I am only advocating this method since if a laser pointer is already owned then there is no additional cost or construction involved.

10. ## How to align camera and flat object ?

It seems that using a mirror on the test target is the best blend of affordability and accuracy.
There were some suggestions of using an animation stand, but I would think they are too small for testing LF lenses.

So that will ensure that camera is in the correct position and facing the center of the target.

However the film plane and the lens plane still need to be parralel to each other and to the target if you are going to be testing edge sharpness. This complicates the matter.

Assuming the plane of focus was perfectly flat, and you focused on the center point. If your target had many radial lines, then theoretically one of the lines will be in sharp focus and the others will be out of focus (to a varying degree). This should make it obvious which adjustments to make so that the entire target is in proper focus.

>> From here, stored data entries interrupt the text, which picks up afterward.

(** * tariffs_scraper.py: extraction, deduplication, stance and theme summary

    A shallow embedding of the pure and page-reading parts of
    [tariffs_scraper.py], followed by the properties of its
    specification.

    Conventions of the model.
    - A Python [str] is a list of Unicode code points ([list N]); [len],
      slicing and [+] are [length], [take] and [++].
    - The character classes of the Python runtime ([str.isspace] and the
      regular expression classes [\s] and [\w], and [str.lower]) are the
      fields of the class [CharDB]; nothing below depends on their tables.
      [ascii_db] gives them on the ASCII range, to run the model.
    - A Python [int] is a [Z]. The compound score of the polarity scorer is
      a rational [Q] and [+ 0.20], [- 0.20] and the comparisons with [0.2]
      are exact. The quotient [100*c/total] is taken exactly before
      [math.floor], that is [Z.div]; [floor_div_float] below checks that the
      binary64 quotient has the same floor on the totals a run can reach.
    - An awaited page operation either returns or raises ([outcome]). *)

From Stdlib Require Import ZArith QArith Lia Lqa Ascii String DecimalString.
From Stdlib Require Import Uint63 PrimFloat.
From stdpp Require Import base decidable option list sorting sets gmap.

Close Scope Q_scope.
Open Scope nat_scope.

(** ** Strings *)

Abbreviation pystr := (list N).

Definition str (s : string) : pystr := N_of_ascii <$> list_ascii_of_string s.

Definition SP : N := 32.   (* " " *)
Definition AT : N := 64.   (* "@" *)
Definition COLON : N := 58.   (* ":" *)

Class CharDB := {
  isspace : N → bool;        (* str.isspace, and \s of re on str *)
  isword : N → bool;         (* \w of re on str *)
  lower : pystr → pystr      (* str.lower *)
}.

Definition between (lo hi c : N) : bool := ((lo <=? c) && (c <=? hi))%N.

Definition ascii_isspace (c : N) : bool := between 9 13 c || between 28 32 c.

Definition ascii_isword (c : N) : bool :=
  between 48 57 c || between 65 90 c || between 97 122 c || (c =? 95)%N.

Definition ascii_lower (s : pystr) : pystr :=
  (λ c, if between 65 90 c then (c + 32)%N else c) <$> s.

Definition ascii_db : CharDB :=
  {| isspace := ascii_isspace; isword := ascii_isword; lower := ascii_lower |}.

(** [p] is a prefix of [s]. *)
Fixpoint startswith (s p : pystr) : bool :=
  match p, s with
  | [], _ => true
  | a :: p', b :: s' => (a =? b)%N && startswith s' p'
  | _ :: _, [] => false
  end.

(** [key in s]: substring test. *)
Fixpoint str_in (key s : pystr) : bool :=
  startswith s key || match s with [] => false | _ :: s' => str_in key s' end.

(** [any(k in t for k in keys)]. *)
Definition any_in (keys : list pystr) (t : pystr) : bool :=
  existsb (λ k, str_in k t) keys.

(** [sep.join(parts)]. *)
Fixpoint join (sep : pystr) (parts : list pystr) : pystr :=
  match parts with
  | [] => []
  | [x] => x
  | x :: rest => x ++ sep ++ join sep rest
  end.

(** [str(n)] for an integer, as the f-string renders it. *)
Definition str_of_int (n : Z) : pystr := str (NilZero.string_of_int (Z.to_int n)).

Section Text.
Context `{CharDB}.

Fixpoint lstrip (s : pystr) : pystr :=
  match s with
  | c :: s' => if isspace c then lstrip s' else s
  | [] => []
  end.

Definition rstrip (s : pystr) : pystr := reverse (lstrip (reverse s)).

(** [s.strip()] *)
Definition strip (s : pystr) : pystr := rstrip (lstrip s).

(** [re.sub(r"\s+", " ", s)], scanning left to right: [in_run] says that
    the character before was whitespace, so that the run it belongs to has
    already been replaced. *)
Fixpoint sub_ws_from (in_run : bool) (s : pystr) : pystr :=
  match s with
  | [] => []
  | c :: s' =>
      if isspace c
      then (if in_run then sub_ws_from true s' else SP :: sub_ws_from true s')
      else c :: sub_ws_from false s'
  end.

Definition re_sub_ws (s : pystr) : pystr := sub_ws_from false s.

(** The longest run of at most [n] word characters at the start of [s]
    (greedy [\w{0,n}]). *)
Fixpoint word_run (n : nat) (s : pystr) : pystr :=
  match n, s with
  | S n', c :: s' => if isword c then c :: word_run n' s' else []
  | _, _ => []
  end.

(** [re.search(r"@\w{1,15}", s)]: the leftmost match, if any ([m.group(0)]). *)
Fixpoint re_search_handle (s : pystr) : option pystr :=
  match s with
  | [] => None
  | c :: s' =>
      if (c =? AT)%N
      then match word_run 15 s' with
           | [] => re_search_handle s'
           | w => Some (AT :: w)
           end
      else re_search_handle s'
  end.
End Text.

(** ** Keyword tables *)

Definition POS_TARIFF_HINTS : list pystr :=
  str <$> ["protect"; "protection"; "protecting"; "fair trade"; "bring back jobs";
           "onshore"; "reshore"; "domestic"; "manufacturing"; "counter china";
           "stand up to china"; "level playing field"; "good"; "win"; "works"]%string.

Definition NEG_TARIFF_HINTS : list pystr :=
  str <$> ["inflation"; "prices"; "price hike"; "cost"; "costs"; "tax on consumers";
           "trade war"; "retaliation"; "tariff war"; "smoot"; "hawley"; "inefficient";
           "jobs lost"; "hurts"; "burden"; "bad"; "stupid"]%string.

(** The dict [THEMES], in its declaration (insertion) order. *)
Definition THEMES : list (pystr * list pystr) :=
  (λ e : string * list string, (str e.1, str <$> e.2)) <$>
  [ ("inflation/prices", ["inflation"; "prices"; "price"; "expensive"; "cost"; "costs"]);
    ("china/geopolitics", ["china"; "beijing"; "ccp"; "xi"; "chinese"]);
    ("jobs/manufacturing", ["jobs"; "manufacturing"; "factory"; "factories"; "onshore";
                            "reshore"; "made in"]);
    ("trade war/retaliation", ["trade war"; "tariff war"; "retaliation"; "retaliate";
                               "tit for tat"]);
    ("farmers/agriculture", ["farmers"; "agriculture"; "soy"; "corn"; "wheat"; "ranchers"]);
    ("consumers/smb", ["consumers"; "consumer"; "small business"; "smb"; "main street"]);
    ("national security", ["national security"; "security"; "strategic"; "defense";
                           "supply chain"]) ]%string.

Record Tweet := mkTweet { handle : pystr; text : pystr }.

(** ** Stance classifier *)

Inductive Stance := positive_stance | negative_stance | neutral_stance.

Definition stance_str (s : Stance) : pystr :=
  match s with
  | positive_stance => str "positive"
  | negative_stance => str "negative"
  | neutral_stance => str "neutral"
  end.

(** The polarity scorer: only [polarity_scores(text)["compound"]] is used. *)
Record SentimentIntensityAnalyzer := { polarity_compound : pystr → Q }.

Definition classify_stance `{CharDB} (text : pystr) (sia : SentimentIntensityAnalyzer)
  : Stance :=
  let t := lower text in
  let comp := polarity_compound sia text in
  let comp := if any_in POS_TARIFF_HINTS t then (comp + 0.20)%Q else comp in
  let comp := if any_in NEG_TARIFF_HINTS t then (comp - 0.20)%Q else comp in
  if Qle_bool 0.2 comp then positive_stance
  else if Qle_bool comp (-0.2) then negative_stance
  else neutral_stance.

(** ** Theme ranker *)

(** [counts[theme] += 1] on a dict kept in insertion order. [top_themes]
    builds [counts] from the keys of [THEMES], so the key is present. *)
Fixpoint dict_incr (theme : pystr) (counts : list (pystr * Z)) : list (pystr * Z) :=
  match counts with
  | [] => []
  | (k, v) :: rest =>
      if decide (k = theme) then (k, (v + 1)%Z) :: rest else (k, v) :: dict_incr theme rest
  end.
Lemma reranker_keeps_device d rq (q : app_reranker.app_process) :
  device q = d → device (app_reranker.app rq q).2 = d.
Proof.
  intros Hd. destruct rq as [|body]; simpl.
  - done.
  - unfold app_reranker.post_rerank, route_post.
    destruct (app_reranker.validate_RerankRequest body) as [req|]; [|done].
    rewrite rerank_run. simpl. by destruct (predict _ _ _).
Qed.

End Health.

(** C6: in a process whose model loaded at startup, the device [d] is the
    one chosen at startup ("cuda" if available, "cpu" otherwise) and stays so
    whatever requests to [/embed] (resp. [/rerank]) and [/healthz] the
    process handles; every [GET /healthz] among them is answered
    [{status: "ok", device: d}], so all of them get the same answer. *)
Theorem healthz_constant `{pydantic} `{torch} `{sentence_transformers} :
  let d := if cuda_is_available then "cuda" else "cpu" in
  let ok : gmap string json := {[ "status" := JStr "ok"; "device" := JStr d ]} in
  (∀ p0 rqs,
     app_instructor.startup = Return p0 →
     device (serve app_instructor.app rqs p0).2 = d ∧
     ∀ i, rqs !! i = Some app_instructor.GET_healthz →
       (serve app_instructor.app rqs p0).1 !! i =
         Some (HTTP_200 (app_instructor.healthz_payload ok))) ∧
  (∀ q0 rqs,
     app_reranker.startup = Return q0 →
     device (serve app_reranker.app rqs q0).2 = d ∧
     ∀ i, rqs !! i = Some app_reranker.GET_healthz →
       (serve app_reranker.app rqs q0).1 !! i =
         Some (HTTP_200 (app_reranker.healthz_payload ok))).
Proof.
  intros d ok. split.
  - intros p0 rqs Hstart.
    assert (device p0 = d) as Hd.
    { unfold app_instructor.startup in Hstart.
      destruct (new_SentenceTransformer _ _); [|done]. by injection Hstart as <-. }
    split.
    + by apply (serve_keeps app_instructor.app (λ p, device p = d)
                  (instructor_keeps_device d)).
    + intros i Hi.
      destruct (serve_lookup app_instructor.app (λ p, device p = d)
                  (instructor_keeps_device d) rqs p0 i _ Hd Hi)
        as (p_i & Hp_i & ->).
      simpl. unfold ok. by rewrite Hp_i.
  - intros q0 rqs Hstart.
    assert (device q0 = d) as Hd.
    { unfold app_reranker.startup in Hstart.
      destruct (new_CrossEncoder _ _); [|done]. by injection Hstart as <-. }
    split.
    + by apply (serve_keeps app_reranker.app (λ q, device q = d)
                  (reranker_keeps_device d)).
    + intros i Hi.
      destruct (serve_lookup app_reranker.app (λ q, device q = d)
                  (reranker_keeps_device d) rqs q0 i _ Hd Hi)
        as (q_i & Hq_i & ->).
      simpl. unfold ok. by rewrite Hq_i.
Qed.

Lemma healthz_constant_witness :
  let ok : gmap string json := {[ "status" := JStr "ok"; "device" := JStr "cuda" ]} in
  (serve (@app_instructor.app reference_runtime.strict_pydantic)
     [app_instructor.GET_healthz;
      app_instructor.POST_embed reference_runtime.embed_body;
      app_instructor.GET_healthz]
     reference_runtime.instructor_process).1 !! 2%nat =
    Some (HTTP_200 (app_instructor.healthz_payload ok)) ∧
  (serve (@app_reranker.app reference_runtime.strict_pydantic)
     [app_reranker.POST_rerank reference_runtime.rerank_body;
      app_reranker.GET_healthz]
     reference_runtime.reranker_process).1 !! 1%nat =
    Some (HTTP_200 (app_reranker.healthz_payload ok)).
Proof.
  destruct (@healthz_constant reference_runtime.strict_pydantic
              reference_runtime.accelerated reference_runtime.models)
    as [Hembed Hrerank].
  split.
  - apply (Hembed reference_runtime.instructor_process); reflexivity.
  - apply (Hrerank reference_runtime.reranker_process); reflexivity.
Defined.

(** ** Batch size and output shape *)

Section BatchSize.
Context `{pydantic}.

Lemma post_embed_200_valid body (p : app_instructor.app_process) resp p' :
  app_instructor.post_embed body p = (HTTP_200 resp, p') →
  is_Some (app_instructor.validate_EmbedRequest body).
Proof.
  destruct (app_instructor.validate_EmbedRequest body) as [req|] eqn:Hv; [done|].
  by rewrite (post_embed_invalid _ _ Hv).
Qed.

Lemma post_rerank_200_valid body (q : app_reranker.app_process) resp q' :
  app_reranker.post_rerank body q = (HTTP_200 resp, q') →
  is_Some (app_reranker.validate_RerankRequest body).
Proof.
  destruct (app_reranker.validate_RerankRequest body) as [req|] eqn:Hv; [done|].
  by rewrite (post_rerank_invalid _ _ Hv).
Qed.

(** Two bodies that agree outside [batch_size] have the same other fields. *)
Lemma lookup_outside_batch_size (m1 m2 : gmap string json) k :
  delete "batch_size" m1 = delete "batch_size" m2 →
  k ≠ "batch_size" → m1 !! k = m2 !! k.
Proof.
  intros Hdel Hk.
  rewrite <- (lookup_delete_ne m1 "batch_size" k) by done.
  rewrite Hdel. by apply lookup_delete_ne.
Qed.

Lemma validate_EmbedRequest_outside_batch_size m1 m2 req1 req2 :
  delete "batch_size" m1 = delete "batch_size" m2 →
  app_instructor.validate_EmbedRequest (JObj m1) = Some req1 →
  app_instructor.validate_EmbedRequest (JObj m2) = Some req2 →
  app_instructor.instruction req1 = app_instructor.instruction req2 ∧
  app_instructor.texts req1 = app_instructor.texts req2 ∧
  app_instructor.normalize req1 = app_instructor.normalize req2.
Proof.
  intros Hdel Hv1 Hv2.
  by_fields.
  rewrite (lookup_outside_batch_size m1 m2 "instruction" Hdel) in Hv1 by done.
  rewrite (lookup_outside_batch_size m1 m2 "texts" Hdel) in Hv1 by done.
  rewrite (lookup_outside_batch_size m1 m2 "normalize" Hdel) in Hv1 by done.
  destruct (field validate_str _ _) as [ins|]; [|done].
  destruct (field (validate_list validate_str) _ _) as [ts|]; [|done].
  destruct (field validate_bool _ _) as [nz|]; [|done].
  simpl in Hv1, Hv2.
  destruct (field _ _ (m1 !! _)); [|done].
  destruct (field _ _ (m2 !! _)); [|done].
  simpl in Hv1, Hv2. injection Hv1 as <-. by injection Hv2 as <-.
Qed.

Lemma validate_RerankRequest_outside_batch_size m1 m2 req1 req2 :
  delete "batch_size" m1 = delete "batch_size" m2 →
  app_reranker.validate_RerankRequest (JObj m1) = Some req1 →
  app_reranker.validate_RerankRequest (JObj m2) = Some req2 →
  app_reranker.query req1 = app_reranker.query req2 ∧
  app_reranker.candidates req1 = app_reranker.candidates req2.
Proof.
  intros Hdel Hv1 Hv2.
  by_fields.
  rewrite (lookup_outside_batch_size m1 m2 "query" Hdel) in Hv1 by done.
  rewrite (lookup_outside_batch_size m1 m2 "candidates" Hdel) in Hv1 by done.
  destruct (field validate_str _ _) as [qy|]; [|done].
  destruct (field (validate_list validate_str) _ _) as [cs|]; [|done].
  simpl in Hv1, Hv2.
  destruct (field _ _ (m1 !! _)); [|done].
  destruct (field _ _ (m2 !! _)); [|done].
  simpl in Hv1, Hv2. injection Hv1 as <-. by injection Hv2 as <-.
Qed.

(** The shape of an embedding matrix: the dimension of every row. *)
Lemma rows_dimension {A B : Type} (P : A → list B → Prop) dim ts embs :
  Forall2 (λ t v, P t v ∧ length v = dim) ts embs →
  length <$> embs = replicate (length ts) dim.
Proof.
  induction 1 as [|t v ts embs [_ Hv] _ IH]; [done|].
  rewrite fmap_cons, Hv, IH. done.
Qed.

End BatchSize.

(** C7: two requests to the same endpoint whose bodies differ at most in
    [batch_size], both answered with a response body by processes that hold
    the same model, get responses of the same shape: the same number of
    embeddings, with the same dimension row by row, for [/embed]; the same
    number of scores for [/rerank]. *)
Theorem batch_size_keeps_shape `{pydantic} :
  (∀ embeds dim m1 m2 (p1 p2 : app_instructor.app_process) r1 r2 p1' p2',
     lawful_encoder (model p1) embeds dim →
     model p2 = model p1 →
     delete "batch_size" m1 = delete "batch_size" m2 →
     app_instructor.post_embed (JObj m1) p1 = (HTTP_200 r1, p1') →
     app_instructor.post_embed (JObj m2) p2 = (HTTP_200 r2, p2') →
     length (app_instructor.embeddings r1) = length (app_instructor.embeddings r2) ∧
     length <$> app_instructor.embeddings r1 = length <$> app_instructor.embeddings r2) ∧
  (∀ scores_pair m1 m2 (q1 q2 : app_reranker.app_process) r1 r2 q1' q2',
     lawful_scorer (model q1) scores_pair →
     model q2 = model q1 →
     delete "batch_size" m1 = delete "batch_size" m2 →
     app_reranker.post_rerank (JObj m1) q1 = (HTTP_200 r1, q1') →
     app_reranker.post_rerank (JObj m2) q2 = (HTTP_200 r2, q2') →
     length (app_reranker.scores r1) = length (app_reranker.scores r2)).
Proof.
  split.
  - intros embeds dim m1 m2 p1 p2 r1 r2 p1' p2' Hlaw1 Hmodel Hdel Hpost1 Hpost2.
    assert (lawful_encoder (model p2) embeds dim) as Hlaw2 by by rewrite Hmodel.
    destruct (post_embed_200_valid _ _ _ _ Hpost1) as [req1 Hv1].
    destruct (post_embed_200_valid _ _ _ _ Hpost2) as [req2 Hv2].
    destruct (validate_EmbedRequest_outside_batch_size _ _ _ _ Hdel Hv1 Hv2)
      as (_ & Hts & _).
    pose proof (embed_rows _ _ _ _ _ _ _ Hlaw1 Hv1 Hpost1) as Hrows1.
    pose proof (embed_rows _ _ _ _ _ _ _ Hlaw2 Hv2 Hpost2) as Hrows2.
    split.
    + rewrite <- (Forall2_length _ _ _ Hrows1), <- (Forall2_length _ _ _ Hrows2).
      by rewrite Hts.
    + rewrite (rows_dimension _ _ _ _ Hrows1), (rows_dimension _ _ _ _ Hrows2).
      by rewrite Hts.
  - intros scores_pair m1 m2 q1 q2 r1 r2 q1' q2' Hlaw1 Hmodel Hdel Hpost1 Hpost2.
    assert (lawful_scorer (model q2) scores_pair) as Hlaw2 by by rewrite Hmodel.
    destruct (post_rerank_200_valid _ _ _ _ Hpost1) as [req1 Hv1].
    destruct (post_rerank_200_valid _ _ _ _ Hpost2) as [req2 Hv2].
    destruct (validate_RerankRequest_outside_batch_size _ _ _ _ Hdel Hv1 Hv2)
      as (_ & Hcs).
    pose proof (rerank_rows _ _ _ _ _ _ Hlaw1 Hv1 Hpost1) as Hrows1.
    pose proof (rerank_rows _ _ _ _ _ _ Hlaw2 Hv2 Hpost2) as Hrows2.
    rewrite <- (Forall2_length _ _ _ Hrows1), <- (Forall2_length _ _ _ Hrows2).
    by rewrite Hcs.
Qed.

Lemma batch_size_keeps_shape_witness :
  let with_32 : gmap string json := {[ "texts" := JArr [JStr "a"; JStr "b"] ]} in
  let with_1 : gmap string json :=
    {[ "texts" := JArr [JStr "a"; JStr "b"]; "batch_size" := JInt 1 ]} in
  ∃ r1 r2,
    (@app_instructor.post_embed reference_runtime.strict_pydantic (JObj with_32)
       reference_runtime.instructor_process).1 = HTTP_200 r1 ∧
    (@app_instructor.post_embed reference_runtime.strict_pydantic (JObj with_1)
       reference_runtime.instructor_process).1 = HTTP_200 r2 ∧
    length <$> app_instructor.embeddings r1 = length <$> app_instructor.embeddings r2.
Proof.
  intros with_32 with_1.
  destruct (@batch_size_keeps_shape reference_runtime.strict_pydantic)
    as [Hembed _].
  eexists _, _. split; [reflexivity|]. split; [reflexivity|].
  eapply (Hembed reference_runtime.embeds 2%nat with_32 with_1
            reference_runtime.instructor_process
            reference_runtime.instructor_process).
  - exact encoder_lawful.
  - reflexivity.
  - reflexivity.
  - reflexivity.
  - reflexivity.
Defined.

(** ** Empty lists and a null batch size *)

Section EdgeCases.
Context `{pydantic}.

(** Replacing [texts] by the empty array in a valid body leaves it valid. *)
Lemma validate_EmbedRequest_empty_texts m req :
  app_instructor.validate_EmbedRequest (JObj m) = Some req →
  app_instructor.validate_EmbedRequest (JObj (<["texts" := JArr []]> m)) =
  Some {| app_instructor.instruction := app_instructor.instruction req;
          app_instructor.texts := [];
          app_instructor.normalize := app_instructor.normalize req;
          app_instructor.batch_size := app_instructor.batch_size req |}.
Proof.
  intros Hv. by_fields.
  rewrite lookup_insert_eq, !lookup_insert_ne by done.
  destruct (field validate_str _ _) as [ins|]; [|done].
  destruct (field (validate_list validate_str) _ _) as [ts|]; [|done].
  destruct (field validate_bool _ _) as [nz|]; [|done].
  destruct (field (validate_optional _) _ _) as [bs|]; [|done].
  simpl in Hv. by injection Hv as <-.
Qed.

Lemma validate_RerankRequest_empty_candidates m req :
  app_reranker.validate_RerankRequest (JObj m) = Some req →
  app_reranker.validate_RerankRequest (JObj (<["candidates" := JArr []]> m)) =
  Some {| app_reranker.query := app_reranker.query req;
          app_reranker.candidates := [];
          app_reranker.batch_size := app_reranker.batch_size req |}.
Proof.
  intros Hv. by_fields.
  rewrite lookup_insert_eq, !lookup_insert_ne by done.
  destruct (field validate_str _ _) as [qy|]; [|done].
  destruct (field (validate_list validate_str) _ _) as [cs|]; [|done].
  destruct (field (validate_optional _) _ _) as [bs|]; [|done].
  simpl in Hv. by injection Hv as <-.
Qed.

(** Setting [batch_size] to [null] in a valid body leaves it valid. *)
Lemma validate_EmbedRequest_null_batch_size m req :
  app_instructor.validate_EmbedRequest (JObj m) = Some req →
  app_instructor.validate_EmbedRequest (JObj (<["batch_size" := JNull]> m)) =
  Some {| app_instructor.instruction := app_instructor.instruction req;
          app_instructor.texts := app_instructor.texts req;
          app_instructor.normalize := app_instructor.normalize req;
          app_instructor.batch_size := None |}.
Proof.
  intros Hv. by_fields.
  rewrite lookup_insert_eq, !lookup_insert_ne by done.
  rewrite batch_size_null.
  destruct (field validate_str _ _) as [ins|]; [|done].
  destruct (field (validate_list validate_str) _ _) as [ts|]; [|done].
  destruct (field validate_bool _ _) as [nz|]; [|done].
  destruct (field (validate_optional _) _ _) as [bs|]; [|done].
  simpl in Hv. by injection Hv as <-.
Qed.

One note on lens testing though. Lenses that have a slight curvature of field will appear much worse on edge numbers than other lenses. However when photographing 3d objects, the curvature of the plane of focus may actually match the object better than a perfectly flat plane. Also, many photographs have a focal point in the center area of the image. Thus I have allways interpreted lens test by weighting the center numbers more than the edge numbers.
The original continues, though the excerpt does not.